Walter Smith guided and positively influenced so many players on their career paths and that should be his legacy along with all the trophies.

Kyle Lafferty can certainly vouch for that…


It wasn’t so long ago that there were only about 50 people watching the Northern Ireland women’s team.

Now they are packing out Seaview, but more importantly the team is an inspiration to the next generation of girls wanting to play international football.

They have given young girls hope, something to aspire to, and it’s great to see the women’s team has caught the imagination of the country. Young girls want to get outside and be active, take part and be like their new heroes.

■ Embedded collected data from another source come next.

(* ===== verification/Vantage.v ===== *)
(** The Vantage policy (part_repl_policies.h): a line belongs to a partition or to the
    unmanaged region; among the candidates of a miss, lines of partitions above their target
    that are older than a setpoint are demoted to the unmanaged region, and the victim is
    taken from there if it can be.

    The unmanaged region is the partition of index [partitions].  The coarse-grain timestamps
    are those of the 8-bit variant, which the source selects. *)
From S2P Require Import Prelude Mtrand MemHier Doubles PartMon Lookahead WayPart.
Import Rand.

Module Vantage.
Import PartMapper Cnt Doubles.

Record LineInfo := mkLine { addr : Z; ts : Z; bts : Z; p : nat; op : nat }.

(** [VantagePartInfo], in four groups: sizes, timestamps, the current interval, counters. *)
Record sizes := mkSizes { size : Z; targetSize : Z; longTermTargetSize : Z; extendedSize : Z }.
Record stamps := mkStamps { curBts : Z; curBtsHits : Z; setpointBts : Z; setpointAdjs : Z }.
Record interval := mkIval { curIntervalIns : Z; curIntervalDems : Z; curIntervalCands : Z }.
Record profile := mkProf {
  profHits : Z; profMisses : Z; profDemotions : Z; profEvictions : Z;
  profSizeCycles : Z; profExtendedSizeCycles : Z
}.
Record VantagePartInfo := mkPart { sz : sizes; st : stamps; iv : interval; pf : profile }.

Record config := mkCfg {
  mapper : PartMapper;
  partitions : nat;
  totalSize : Z;
  assoc : nat;
  partPortion : double;
  partSlack : double;
  maxAperture : double;
  partGranularity : Z;
  smoothTransients : bool
}.

Record VantageReplPolicy (M G : Type) := mkV {
  cfg : config;
  monitor : M;
  rng : G;
  partInfo : nat -> VantagePartInfo;
  array : Z -> LineInfo;
  candList : list Z (* the first [candIdx] of the array *);
  incomingLineAddr : Z;
  timestamp : Z;
  lastUpdateCycle : Z;
  profPromotions : Z;
  profUpdateCycles : Z
}.
Arguments mkV {M G}. Arguments cfg {M G}. Arguments monitor {M G}. Arguments rng {M G}. Arguments partInfo {M G}.
Arguments array {M G}. Arguments candList {M G}. Arguments incomingLineAddr {M G}. Arguments timestamp {M G}.
Arguments lastUpdateCycle {M G}. Arguments profPromotions {M G}. Arguments profUpdateCycles {M G}.

(** ** Changes of one field *)

Definition upd_sz (f : sizes -> sizes) (i : VantagePartInfo) : VantagePartInfo := mkPart (f (sz i)) (st i) (iv i) (pf i).
Definition upd_st (f : stamps -> stamps) (i : VantagePartInfo) : VantagePartInfo := mkPart (sz i) (f (st i)) (iv i) (pf i).
Definition upd_iv (f : interval -> interval) (i : VantagePartInfo) : VantagePartInfo := mkPart (sz i) (st i) (f (iv i)) (pf i).
Definition upd_pf (f : profile -> profile) (i : VantagePartInfo) : VantagePartInfo := mkPart (sz i) (st i) (iv i) (f (pf i)).

Definition add_size (d : Z) : VantagePartInfo -> VantagePartInfo :=
  upd_sz (fun s => mkSizes (u64 (size s + d)) (targetSize s) (longTermTargetSize s) (extendedSize s)).
Definition add_ext (d : Z) : VantagePartInfo -> VantagePartInfo :=
  upd_sz (fun s => mkSizes (size s) (targetSize s) (longTermTargetSize s) (u64 (extendedSize s + d))).
Definition add_target (d : Z) : VantagePartInfo -> VantagePartInfo :=
  upd_sz (fun s => mkSizes (size s) (u64 (targetSize s + d)) (longTermTargetSize s) (extendedSize s)).
Definition set_targets (t l : Z) : VantagePartInfo -> VantagePartInfo :=
  upd_sz (fun s => mkSizes (size s) t l (extendedSize s)).
Definition inc_ins : VantagePartInfo -> VantagePartInfo :=
  upd_iv (fun i => mkIval (u32 (curIntervalIns i + 1)) (curIntervalDems i) (curIntervalCands i)).
Definition inc_dems : VantagePartInfo -> VantagePartInfo :=
  upd_iv (fun i => mkIval (curIntervalIns i) (u32 (curIntervalDems i + 1)) (curIntervalCands i)).
Definition inc_cands : VantagePartInfo -> VantagePartInfo :=
  upd_iv (fun i => mkIval (curIntervalIns i) (curIntervalDems i) (u32 (curIntervalCands i + 1))).
Definition inc_hits : VantagePartInfo -> VantagePartInfo :=
  upd_pf (fun f => mkProf (u64 (profHits f + 1)) (profMisses f) (profDemotions f) (profEvictions f) (profSizeCycles f) (profExtendedSizeCycles f)).
Definition inc_misses : VantagePartInfo -> VantagePartInfo :=
  upd_pf (fun f => mkProf (profHits f) (u64 (profMisses f + 1)) (profDemotions f) (profEvictions f) (profSizeCycles f) (profExtendedSizeCycles f)).
Definition inc_demotions : VantagePartInfo -> VantagePartInfo :=
  upd_pf (fun f => mkProf (profHits f) (profMisses f) (u64 (profDemotions f + 1)) (profEvictions f) (profSizeCycles f) (profExtendedSizeCycles f)).
Definition inc_evictions : VantagePartInfo -> VantagePartInfo :=
  upd_pf (fun f => mkProf (profHits f) (profMisses f) (profDemotions f) (u64 (profEvictions f + 1)) (profSizeCycles f) (profExtendedSizeCycles f)).
Definition add_cycles (diff : Z) (i : VantagePartInfo) : VantagePartInfo :=
  upd_pf (fun f => mkProf (profHits f) (profMisses f) (profDemotions f) (profEvictions f)
    (u64 (profSizeCycles f + diff * size (sz i))) (u64 (profExtendedSizeCycles f + diff * extendedSize (sz i)))) i.
(* ===== verification/VantageInv.v ===== *)
(** The invariant of the Vantage policy: sizes count lines, the setpoint is less than 256
    timestamps behind, the targets never add up to more than they did.  Every operation
    keeps it, and the victim is the one the policy describes. *)
From S2P Require Import Prelude Mtrand MemHier Doubles PartMon Lookahead WayPart Vantage Barrier.
Import Rand.

Module VantageInv.
Import Vantage PartMapper Cnt.

Definition delta (a b : nat) : Z := if decide (a = b) then 1 else 0.

(** The outcome of an operation: [Q], or the random generator ran out of the model's fuel. *)
Definition safe {A} (r : res A) (Q : A -> Prop) : Prop :=
  match r with Ok x => Q x | Fail e => e = NoFuel end.

Lemma safe_bind {A B} (r : res A) (f : A -> res B) Q : safe r (fun x => safe (f x) Q) -> safe (r ≫= f) Q.
Proof. by destruct r. Qed.

Lemma safe_mono {A} (r : res A) (P Q : A -> Prop) : safe r P -> (forall x, P x -> Q x) -> safe r Q.
Proof. destruct r; cbn; auto. Qed.

(** *** Sums over partitions *)

Fixpoint sumz (g : nat -> Z) (l : list nat) : Z :=
  match l with [] => 0 | q :: l => g q + sumz g l end.

Lemma sumz_ext g g' l : (forall q, q ∈ l -> g q = g' q) -> sumz g l = sumz g' l.
Proof.
  induction l as [|q l IH]; intros He; cbn; [done|]. rewrite He, IH; [done| |by left].
  intros r Hr. apply He. by right.
Qed.

Lemma sumz_le g g' l : (forall q, q ∈ l -> g q <= g' q) -> sumz g l <= sumz g' l.
Proof.
  induction l as [|q l IH]; intros He; cbn; [done|]. pose proof (He q ltac:(by left)).
  specialize (IH (fun r Hr => He r ltac:(by right))). lia.
Qed.

Lemma sumz_nonneg g l : (forall q, q ∈ l -> 0 <= g q) -> 0 <= sumz g l.
Proof. intros Hg. pose proof (sumz_le (fun _ => 0) g l Hg) as Hl. assert (sumz (fun _ => 0) l = 0) by (clear; induction l; cbn; lia). lia. Qed.

Lemma sumz_elem g l q : (forall r, r ∈ l -> 0 <= g r) -> q ∈ l -> g q <= sumz g l.
Proof.
  induction l as [|r l IH]; intros Hg Hq; [by apply not_elem_of_nil in Hq|]. cbn.
  pose proof (sumz_nonneg g l (fun r Hr => Hg r ltac:(by right))). pose proof (Hg r ltac:(by left)).
  apply elem_of_cons in Hq as [->|Hq]; [lia|]. specialize (IH (fun r Hr => Hg r ltac:(by right)) Hq). lia.
Qed.

Lemma sumz_minus g h l : sumz (fun q => g q - h q) l = sumz g l - sumz h l.
Proof. induction l; cbn; lia. Qed.

Lemma sumz_insert {A} (g : A -> Z) (T : nat -> A) q v l : NoDup l -> q ∈ l ->
  sumz (fun r => g (<[q := v]> T r)) l = sumz (fun r => g (T r)) l + g v - g (T q).
Proof.
  induction 1 as [|r l Hr Hl IH]; intros Hq; [by apply not_elem_of_nil in Hq|]. cbn.
  apply elem_of_cons in Hq as [->|Hq].
  - rewrite fn_lookup_insert. rewrite (sumz_ext _ (fun r => g (T r))); [lia|].
    intros s Hs. rewrite fn_lookup_insert_ne; [done|]. by intros ->.
  - rewrite IH by done. rewrite fn_lookup_insert_ne; [lia|]. by intros ->.
Qed.

Section inv.
Context {M G : Type} {PM : PartitionMonitor M} {PML : PartitionMonitorLaws M}.
Context {RS : RandSource G} {RL : RandLaws G} (procIdx : nat) (c : config).
Implicit Types w : VantageReplPolicy M G.

Notation P := (partitions c).
Notation N := (Z.to_nat (totalSize c)).

(** The setpoint is less than 256 timestamps behind, so 8 bits tell how far. *)
Definition stamp_ok (s : stamps) : Prop :=
  in_u64 (curBts s) /\ in_u64 (setpointBts s) /\ u64 (curBts s - setpointBts s) <= 255.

Without even realising it, they are bridging a divide. I heard so many powerful stories during the last week of kids who have grown up in nationalist areas getting tickets to the games, going with their clubs or families and really enjoying the occasion, so much so they now want to go to every home game.

That’s the power of sport.

It’s no coincidence that during the pandemic one of the first things the government wanted to get back, even without fans in attendance in stadiums, was football.

Sport gives people young and old an escape, something to enjoy and embrace.

It’s a great release and once you are hooked, that is you for life.

Kenny Shiels and his team deserve immense credit for how they have become a competitive force in the women’s game, qualified for their first ever Euros and are now a wonderful inspiration to the next generation of footballers in Northern Ireland.